After rewriting World War 2 with Inglourious Basterds, director and writer Quentin Tarantino sought to rewrite the antebellum United States of America, with specific interest in the international scandal of slavery, though in this case he did not fashion a story that was unhistorical more than it was an obvious fiction with a slavery setting. As it was, he didn't free the slaves himself, he freed just a few in the great scheme of things, yet that feeling of the tables being turned, the oppressors getting their much-needed comeuppance, was what fuelled the drama rather than the more familiar outrage about the political state of the South during the era depicted.
If anything, what Tarantino appeared to have been influenced by was not so much the Spaghetti Westerns of the sixties and seventies, in spite of that Django-referencing title and Franco Nero showing up to wink at posterity, but by a semi-obscure American Western of a few decades before called Skin Game, which starred James Garner and Louis Gossett Jr as a pair of friends in pre-Civil War times who scam ignorant whites by posing as master and slave. Once Schultz has explained that he is a bounty hunter who needs Django to identify three outlaws, they strike up a strong bond and become partners in scouring the land for lucrative jobs, all accomplished by execution - nobody gets taken alive by these two.
There is but one scene which questions the morality of such actions, speaking to more subtlety than you might have anticipated, but once that first act is over we have to deal with Django's main concern, which is getting his wife Broomhilda (Kerry Washington) back from a flamboyant Leonardo DiCaprio's pretentious and hateful plantation owner. His first film apart, Tarantino's laddish favourite reputation has nevertheless provided strong female characters in the tradition of many a genre movie in a way the mainstream often paid mere lip service to, but with this one he played down the women, with only Washington making up a substantial part of the plot, and then as more of a quivering trophy for the hero to win back, which was perhaps surprising but arguably in keeping with the boys' club of Westerns.

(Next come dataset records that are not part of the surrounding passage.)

(** ** C objects *)

(** Contexts, handles and principals by the number under which they were given out; the
    text of an error; an array of keys; the bytes of a key; a string handed over with
    [into_raw]. *)
Inductive CObject : Type :=
| OContext (n : nat)
| OHandle (n : nat)
| OPrincipal (n : nat)
| OMessage (n : nat)
| OKeyblocks (n : nat)
| OKeyContents (n : nat)
| ORawString (n : nat).

#[export] Instance CObject_eq_dec : EqDecision CObject.
Proof. solve_decision. Defined.

(** The calls that do something, and the two things [export_keytab_for_keycloak] does
    besides. *)
Inductive CCall : Type :=
| krb5_init_context
| kadm5_init_with_skey (client keytab realm : string)
| krb5_parse_name (name : string)
| kadm5_create_principal (name : string) (mask : Z) (password : option string)
| kadm5_chpass_principal (name password : string)
| kadm5_delete_principal (name : string)
| kadm5_randkey_principal (name : string)
| remove_file (path : string)
| kadmin_local (query : string).

Record Kadm := MkKadm {
  k_live : list CObject;
  k_next : nat;
  k_misused : bool;
  k_calls : list CCall
}.

Class KadmExtern := {
  (** The code a call returns; the text of a code, if the library has one; the keys
      [kadm5_randkey_principal] gives out: no array, or for each key whether it has
      contents. *)
  c_code : list CCall -> CCall -> Z;
  c_message : list CCall -> Z -> option string;
  c_keyblocks : list CCall -> option (list bool);
  KADM5_UNK_PRINC : Z;
  (** [Command::output]: whether it succeeded and its standard error, or that it could
      not be run. *)
  command_output : list CCall -> result string (bool * string);
  (** The message of [std::ffi::NulError]. *)
  nul_error : string -> string
}.

Definition KADM5_PRINCIPAL : Z := 1.
Definition KADM5_KEY : Z := 32.

Section Ffi.
Context `{KadmExtern}.

Notation kadm A := (io Kadm string A).

Definition c_call (c : CCall) : kadm Z := fun s =>
  (Ok (c_code (k_calls s) c), MkKadm (k_live s) (k_next s) (k_misused s) (k_calls s ++ [c])).

(** The library, or [into_raw], gives out an object. *)
Definition give (mk : nat -> CObject) : kadm nat := fun s =>
  (Ok (k_next s), MkKadm (mk (k_next s) :: k_live s) (S (k_next s)) (k_misused s) (k_calls s)).

(** An object is passed to a call. *)
Definition use (o : CObject) : kadm unit := fun s =>
  (Ok tt, MkKadm (k_live s) (k_next s) (k_misused s || negb (bool_decide (o ∈ k_live s))) (k_calls s)).

Fixpoint remove_object (o : CObject) (l : list CObject) : list CObject :=
  match l with
  | [] => []
  | x :: l' => if bool_decide (x = o) then l' else x :: remove_object o l'
  end.

(** An object is given back. *)
Definition take (o : CObject) : kadm unit := fun s =>
  (Ok tt, MkKadm (remove_object o (k_live s)) (k_next s)
    (k_misused s || negb (bool_decide (o ∈ k_live s))) (k_calls s)).

(** [CString::new(text)] *)
Definition cstring (text err : string) : kadm unit :=
  if contains_char zero text then io_fail err else io_ret tt.

(** The text of an error code, taken from the library and given back. *)
Definition error_text (context : nat) (code : Z) : kadm string :=
  let! _ := use (OContext context) in
  let! message := fun s => (Ok (c_message (k_calls s) code), s) in
  match message with
  | None => io_ret ("code " +:+ int_to_string code)
  | Some text =>
      let! m := give OMessage in
      let! _ := take (OMessage m) in
      io_ret text
  end.

Record Kadm5Handle := MkKadm5Handle { h_handle : nat; h_context : nat }.

Definition init_with_keytab (keytab_path admin_principal realm : string) : kadm Kadm5Handle :=
  let! ret := c_call krb5_init_context in
  if negb (Z.eqb ret 0) then io_fail ("krb5_init_context failed with code " +:+ int_to_string ret)
  else
    let! context := give OContext in
    let! _ := cstring admin_principal "Invalid admin principal" in
    let! _ := cstring keytab_path "Invalid keytab path" in
    let! _ := cstring realm "Invalid realm" in
    let! raw_realm := give ORawString in
    let! _ := use (OContext context) in
    let! ret := c_call (kadm5_init_with_skey admin_principal keytab_path realm) in
    let! _ := take (ORawString raw_realm) in
    if negb (Z.eqb ret 0) then
      let! err_msg := error_text context ret in
      let! _ := take (OContext context) in
      io_fail ("kadm5_init_with_skey failed: " +:+ err_msg)
    else
      let! handle := give OHandle in
      io_ret (MkKadm5Handle handle context).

More notable than that was the overall tone which merely by dint of its setting could have been even more subversive than his previous hit in that Tarantino seemed to be adopting the role of the kid who shouted out to draw attention to The Emperor's New Clothes, only in this case it was the Emperor's old clothes he was pointing out. There was a needling quality to his insistence on pointing out what too many Westerns, the obvious example of Blazing Saddles aside, did not: the country they were set in could be massively racist, and the makeup on Don Johnson to have him resemble a certain fried chicken restaurant icon and the formidable, pointedly troubling Samuel L. Jackson as a domestically sold rice logo meant there was a more political edge to his work. In its wiseacre manner, this suited him, and created a depth to what could have been his usual list of references and favourite actors appearing. If it was a tad too stretched out to generate the required tension when a snappier edit might have given it more punch, an almost shyly developed point about acting and pretending as a way of getting to the truth was another string to its bow.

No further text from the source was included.